Running a few weeks behind schedule due to the delays of the recent Endeavour mission, the space shuttle Discovery is expected to depart the Kennedy Space Center's vehicle assembly building for her launch pad on Monday.
Riding a top a huge mobile launcher platform, the STS-128 space shuttle stack is expected to begin its first motion just after midnight on August 3. Approximately eight hours later, the transport is expected to be at Launch Pad 39-A as crews prepare Discovery for her late-August flight.
Moving at just 1 mph the entire three and one-half miles, the space shuttle crawls so slow so that vibration from speed does not cause the stack to move. As the crawler approaches the ramp up to the pad, the flat top of the platform remains level as hydraulic jacks rise and lower to keep the space shuttle level at her base.

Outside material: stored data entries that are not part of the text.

(* ===== verification/LoadUnload.v ===== *)
(** * Loading and unloading again

    A module that is loaded and unloaded leaves the library as it was; and a
    module that is loaded can be unloaded: a first load calls xy_install in a
    state with the invariant that the cascade of Cascade.v needs. *)

From S2P Require Import Prelude QMap Status State Machine ModKey Linked Region RegionTree ModList.
From S2P Require Import Runtime Paths Identity FnCache RegionApi Deny Claim Dispatch Areg CopyFile.
From S2P Require Import Load LoadSpec LoadFresh LoadClaim Unload UnloadSpec Cascade.
From stdpp Require Import options.
Local Open Scope Z_scope.

Section LoadUnload.
Context {Q : QMapOps} {QL : QMapLaws Q} {P : Platform}.
Implicit Types (s : state) (m : mod_entry) (r : region_entry).

(** The installer [cb] does nothing to the library. *)
Definition quiet_install (exec : executor) (cb : loc) : Prop :=
  forall s, exists out, exec (CbInstall cb) s = Ok (out, s).

(** The modules, and the one that is being loaded, were loaded by modules that
    have been allocated before. *)
Definition known_parents s : Prop :=
  (forall x m y, st_mod s !! x = Some m -> m_parent_entry m = Some y -> (y < st_next s)%positive) /\
  forall y, t_loading_mod (st_tls s) = Some y -> (y < st_next s)%positive.

(** The installed module, with the thread back where it was. *)
Definition after_install s s1 : state :=
  set_st_err XY_OK (set_st_tls (set_t_pending_ctx None (st_tls s)) s1).

Lemma install_quiet_eq exec s fname l r ms hd ids tmp evs h ctx cb me s1 :
  quiet_install exec cb -> installing s fname l r ms hd ids tmp evs h ctx me s1 ->
  (ret ← install_and_leave exec cb me (t_loading_mod (st_tls s)) (t_region_id (st_tls s))
           (t_region_entry (st_tls s)); return_err ret) s1 = Ok (XY_OK, after_install s s1).
Proof.
  intros Hq Hin. unfold install_and_leave. rewrite bind_assoc.
  set (s2 := set_st_tls (set_t_loading_mod (Some me) (st_tls s1)) s1).
  rewrite (bind_Ok (upd_tls _) _ s1 s2 tt) by done. destruct (Hq s2) as [out Hout].
  rewrite bind_assoc, (bind_Ok _ _ _ _ _ Hout). unfold after_install, s2.
  cbn. rewrite (in_tls _ _ _ _ _ _ _ _ _ _ _ _ _ Hin). by destruct (st_tls s).
Qed.

(** A first load with such an installer. *)
Lemma load_quiet_eq exec s fname l r ms hd ids tmp evs h ctx cb :
  loadable s fname l r ms hd ids tmp evs h ctx -> plat_dlsym (Some h) "xy_install" = Some cb ->
  quiet_install exec cb ->
  exists me s1, installing s fname l r ms hd ids tmp evs h ctx me s1 /\
    xy_load exec fname s = Ok (XY_OK, after_install s s1).
Proof using QL.
  intros Hload Hcb Hqi.
  destruct (mod_load_fresh exec s fname l r ms hd ids tmp evs h ctx cb Hload Hcb) as (me & s1 & Hin & Hrun).
  exists me, s1. split; [done|].
  unfold xy_load. rewrite with_runtime_inited by apply Hload. unfold mbind at 1, M_bind at 1. rewrite Hrun.
  exact (install_quiet_eq exec s fname l r ms hd ids tmp evs h ctx cb me s1 Hqi Hin).
Qed.

(** It has loaded nothing, so it can go. *)
Lemma installed_leaf s fname l r ms hd ids tmp evs h ctx me s1 :
  known_parents s -> installing s fname l r ms hd ids tmp evs h ctx me s1 ->
  exists m, leaf_module (after_install s s1) (qput hd (registry_key (resolved fname) (r_id r)) me)
      (registry_key (resolved fname) (r_id r)) me m l ms [] /\
    free_events m = EvDlclose h :: unlink_events tmp /\ m_region_id m = r_id r.
Proof using QL.
  intros [Hkp Hkl] [Hrun Hexact Hhd Hl _ (m & Hm & Hh & Href & _ & Hpar & Hid & Htmp & Hst & _) [_ Hmods]
    (ix & ih & _ & Hix & _) _ Htls _ _ [Hnew (m' & Hm' & Hpath)]].
  rewrite Hm in Hm'. injection Hm' as <-. exists m. split.
  - split; try done.
    + by apply (running_same s1).
    + by rewrite qget_put, decide_True.
    + intros x mx Hx Hp. destruct (decide (x = me)) as [|Hne]; [done|]. exfalso.
      specialize (Hmods x Hne). change (st_mod s1 !! x = Some mx) in Hx. rewrite Hx in Hmods.
      destruct (st_mod s !! x) as [m0|] eqn:Hm0; [|done]. apply (inj Some) in Hmods.
      assert (m_parent_entry m0 = Some me) as Hp0.
      { rewrite <- Hp. change (m_parent_entry (bare m0) = m_parent_entry (bare mx)). by rewrite Hmods. }
      specialize (Hkp x m0 me Hm0 Hp0). lia.
  - split; [|done]. unfold free_events, cleanup_events. by rewrite Hst, Hh, Htmp.
Qed.

(** ** Loads keep the library orderly *)

(** The table [ctx], if it belongs to a module of the library already (another
    instance of the image), belongs to one that the name [fname] fits as well. *)
Definition table_shared s (fname : string) (ctx : loc) : Prop :=
  forall x m, st_mod s !! x = Some m -> m_ctx m = Some ctx -> is_Some (m_parent_entry m) ->
    m_mod_key m = registry_key (resolved fname) (m_region_id m).

(** A new module, listed and named, next to orderly ones. *)
Lemma orderly_add s s1 fname ctx me m :
  orderly s -> known_parents s -> table_shared s fname ctx -> named_table s s1 fname ctx ->
  running s1 -> registry_exact s1 -> is_Some (rt_mod_by_region_hd (st_rt s1)) -> st_alloc s1 = [] ->
  (forall l ms, mod_list s l ms -> exists ms', mod_list s1 l ms' /\ forall x, x ∈ ms -> x ∈ ms') ->
  (exists l ms, mod_list s1 l ms /\ me ∈ ms) -> (st_next s <= me)%positive ->
  st_mod s1 !! me = Some m -> is_Some (m_load_path m) -> m_ctx m = Some ctx ->
  m_parent_entry m = t_loading_mod (st_tls s) ->
  m_mod_key m = registry_key (resolved fname) (m_region_id m) ->
  (forall x, x <> me -> bare <$> st_mod s1 !! x = bare <$> st_mod s !! x) -> orderly s1.
Proof.
  intros [_ _ _ _ Hage Htidy] [Hkp Hkl] Hsh [(x0 & Hx0 & Hf0) Htab] Hrun Hexact Hix Ha Hlists Hin Hnew Hm Hpath
    Hctx Hpar Hkey Hmods.
  assert (forall x mx, x <> me -> st_mod s1 !! x = Some mx -> exists m0, st_mod s !! x = Some m0 /\
    bare mx = bare m0) as Hold.
  { intros x mx Hx Hmx. specialize (Hmods x Hx). rewrite Hmx in Hmods.
    destruct (st_mod s !! x) as [m0|]; [|done]. exists m0. split; [done|]. by apply (inj Some). }
  assert (forall T (f : mod_entry -> T) mx m0, (forall u, f (bare u) = f u) -> bare mx = bare m0 -> f mx = f m0) as Hf.
  { intros T f mx m0 Hf E. by rewrite <- (Hf mx), E, Hf. }
  split; [done|done|done|done| |].
  - intros x y. unfold parent_in. destruct (st_mod s1 !! x) as [mx|] eqn:Hmx; [|done]. cbn. intros Hp.
    destruct (decide (x = me)) as [->|Hne].
    + rewrite Hm in Hmx. injection Hmx as <-. rewrite Hpar in Hp. specialize (Hkl _ Hp). lia.
    + destruct (Hold x mx Hne Hmx) as (m0 & Hm0 & E). apply Hage. unfold parent_in. rewrite Hm0. cbn.
      by rewrite <- (Hf _ m_parent_entry _ _ ltac:(done) E).
  - intros x mx Hmx. destruct (decide (x = me)) as [->|Hne].
    + rewrite Hm in Hmx. injection Hmx as <-. split; [done|done|]. intros y _. by exists ctx, x0, fname.
    + destruct (Hold x mx Hne Hmx) as (m0 & Hm0 & E).
      destruct (Htidy x m0 Hm0) as [(l & ms & Hms & Hx) Hpath0 Hnamed].
      destruct (Hlists l ms Hms) as (ms' & Hms' & Hsub). split; [by exists l, ms'; auto| |].
      * by rewrite (Hf _ m_load_path _ _ ltac:(done) E).
      * intros y. rewrite (Hf _ m_parent_entry _ _ ltac:(done) E), (Hf _ m_ctx _ _ ltac:(done) E),
          (Hf _ m_mod_key _ _ ltac:(done) E), (Hf _ m_region_id _ _ ltac:(done) E). intros Hp.
        destruct (Hnamed y Hp) as (c & tbl & p & Hc & Ht & Hpth & Hk).
        destruct (decide (c = ctx)) as [->|Hcne].
        { exists ctx, x0, fname. split_and!; [done..|]. apply (Hsh x m0); [done..|by eexists]. }
        exists c, tbl, p. split_and!; [done| |done|done]. by apply Htab.
Qed.

(** Both kinds of first loads call xy_install in an orderly state. *)
Lemma installing_orderly s fname l r ms hd ids tmp evs h ctx me s1 :
  orderly s -> known_parents s -> table_shared s fname ctx -> mod_list s l ms ->
  installing s fname l r ms hd ids tmp evs h ctx me s1 -> orderly s1.
Proof.
  intros Ho Hkp Hsh Hl [Hrun Hexact _ Hl1 Ho1 (m & Hm & _ & _ & Hctx & Hpar & Hid & _ & _ & Hkey & _)
    [_ Hmods] (ix & ih & _ & Hix & _) _ _ [Ha _] _ [Hnew (m' & Hm' & Hpath)] Htab].
  rewrite Hm in Hm'. injection Hm' as <-.
  apply (orderly_add s s1 fname ctx me m); try done.
  - intros a ms' Hms. destruct (decide (a = l)) as [->|Hne].
    + exists (ms ++ [me]). split; [done|]. rewrite (mod_list_det s l ms' ms) by done.
      intros x Hx. apply elem_of_app. by left.
    + exists ms'. split; [by apply Ho1|done].
  - exists l, (ms ++ [me]). split; [done|]. apply elem_of_app. right. left.
  - by rewrite Hid.
Qed.

Lemma installing_own_orderly s fname l r hd ids tmp evs h ctx granted id me c s1 :
  orderly s -> known_parents s -> table_shared s fname ctx ->
  installing_own s fname l r hd ids tmp evs h ctx granted id me c s1 -> orderly s1.
Proof.
  intros Ho Hkp Hsh [Hrun Hexact _ _ Hl1 Ho1 (m & Hm & _ & _ & Hctx & Hpar & Hid & _ & Hkey & _)
    [_ Hmods] _ _ _ [Ha _] _ Hix [Hnew (m' & Hm' & Hpath)] Htab].
  rewrite Hm in Hm'. injection Hm' as <-.
  apply (orderly_add s s1 fname ctx me m); try done.
  - intros a ms Hms. exists ms. split; [by apply Ho1|done].
  - exists c, [me]. split; [done|left].
  - by rewrite Hid.
Qed.

(** C11: a module that claims nothing, has no region state, and whose xy_install
    does nothing (in particular it loads no module) is loaded for the first time
    and unloaded again.  Both calls answer
    XY_OK, every list and every registration by name is as it was, no module has
    changed in more than its caches, the count of modules is as before and so is
    the thread's context (but that a pending context is used up).  The index by
    region has had the module put in and one entry of the region taken out; which
    one that is, is libqmap's choice.  The path of the file stays interned.  To the
    environment the library has made a copy of the file if it was to, opened and
    closed the image once and removed the copy. *)
Theorem load_unload exec s fname l r ms hd ids tmp evs h ctx cb :
  loadable s fname l r ms hd ids tmp evs h ctx -> plat_dlsym (Some h) "xy_install" = Some cb ->
  quiet_install exec cb -> quiet_cleanup exec -> known_parents s ->
  exists s1 s2, xy_load exec fname s = Ok (XY_OK, s1) /\ xy_unload exec fname s1 = Ok (XY_OK, s2) /\
    running s2 /\ registry_exact s2 /\ (forall a ms', mod_list s a ms' -> mod_list s2 a ms') /\
    (exists hd', rt_mod_hd (st_rt s2) = Some hd' /\ forall k, qget hd' k = qget hd k) /\
    (forall x, bare <$> st_mod s2 !! x = bare <$> st_mod s !! x) /\
    (exists me ix, rt_mod_by_region_hd (st_rt s) = Some ix /\
       rt_mod_by_region_hd (st_rt s2) = Some (qmdel (qmput ix (r_id r) me) (r_id r))) /\
    path_added (intern_hd s) (intern_hd s2) (resolved fname) /\
    rt_mod_count (st_rt s2) = rt_mod_count (st_rt s) /\
    st_tls s2 = set_t_pending_ctx None (st_tls s) /\
    st_trace s2 = st_trace s ++ evs ++ [EvDlopen (default (resolved fname) tmp); EvDlclose h] ++
      unlink_events tmp.
Proof using QL.
  intros Hload Hcb Hqi Hqc Hkp.
  destruct (load_quiet_eq exec s fname l r ms hd ids tmp evs h ctx cb Hload Hcb Hqi) as (me & s1 & Hin & Hrun).
  destruct (installed_leaf s fname l r ms hd ids tmp evs h ctx me s1 Hkp Hin) as (m & Hleaf & Hev & Hid).
  pose proof Hin as [Hrun1 _ Hhd1 Hl1 Ho1 _ [Hnone Hmods] (ix & ih & Hix & Hix1 & Hih & Hadd) Hcount _ [Ha _] Htr _].
  pose proof (ld_current _ _ _ _ _ _ _ _ _ _ (ld_fetchable _ _ _ _ _ _ _ _ _ _ _ Hload)) as Hcur.
  destruct (mod_unload_last exec fname (r_id r) _ _ _ _ _ _ _ _ Hleaf Ha Hqc eq_refl) as (s2 & Hun & Hul).
  pose proof Hul as [Hrun2 Hexact2 Hl2 Ho2 Hgone Hmods2 (ix2 & Hix2 & Ert) Htr2 _ _ _ _ _ _ Hrest].
  exists (after_install s s1), (set_st_err XY_OK s2). split; [done|split; [|split; [by apply running_err|split; [done|]]]].
  - unfold xy_unload. rewrite with_runtime_inited by apply Hleaf.
    rewrite (bind_Ok (gets _) _ _ (after_install s s1) (r_id r)); [|by unfold gets; cbn; rewrite Hcur].
    by rewrite (bind_Ok _ _ _ _ _ Hun).
  - split_and!.
    + intros a ms' Hms. destruct (decide (a = l)) as [->|Ha'].
      * rewrite app_nil_r in Hl2. by rewrite (mod_list_det s l ms' ms) by (done || apply Hload).
      * apply Ho2; [done|]. by apply Ho1.
    + exists (qdel (qput hd (registry_key (resolved fname) (r_id r)) me) (registry_key (resolved fname) (r_id r))).
      split; [cbn; by rewrite Ert|]. intros k. rewrite qget_del, qget_put. case_decide; [|done].
      subst k. by rewrite (ld_new _ _ _ _ _ _ _ _ _ _ (ld_fetchable _ _ _ _ _ _ _ _ _ _ _ Hload)).
    + intros x. cbn. destruct (decide (x = me)) as [->|Hne]; [by rewrite Hgone, Hnone|].
      by rewrite Hmods2, <- Hmods.
    + exists me, ix. split; [done|]. change (rt_mod_by_region_hd (st_rt s1) = Some ix2) in Hix2.
      cbn. rewrite Ert. cbn. rewrite Hid. congruence.
    + unfold intern_hd at 2. cbn. rewrite Ert. cbn. by rewrite Hih.
    + cbn. rewrite Ert. cbn. rewrite Hcount. lia.
    + cbn. unfold only_heaps in Hrest. by rewrite Hrest.
    + cbn. rewrite Htr2. cbn. rewrite Htr, Hev, <- !app_assoc. done.
Qed.

End LoadUnload.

Two days following roll out, the seven member crew of Discovery's STS-128 mission will arrive here at Kennedy for three days of launch pad drills and safety checks. Crew arrival is expected this Wednesday afternoon.
Launch of Discovery is expected for no earlier than August 25th -- a few days shy of the 25th anniversary of her first flight into space on STS-41D.
Inside the orbiter's payload bay will be the Leonardo Module, which will host a wealth of supplies, food, fuel and more for the six-person crew aboard the international space station.
Also inside Leonardo (one of two reusable Italian-built supply modules) will be the COLBERT or Combined Operational Load-Bearing External Resistance Treadmill. The COLBERT was named for the Comedy Central host Stephen Colbert, and will be built and used aboard the station for crew exercise.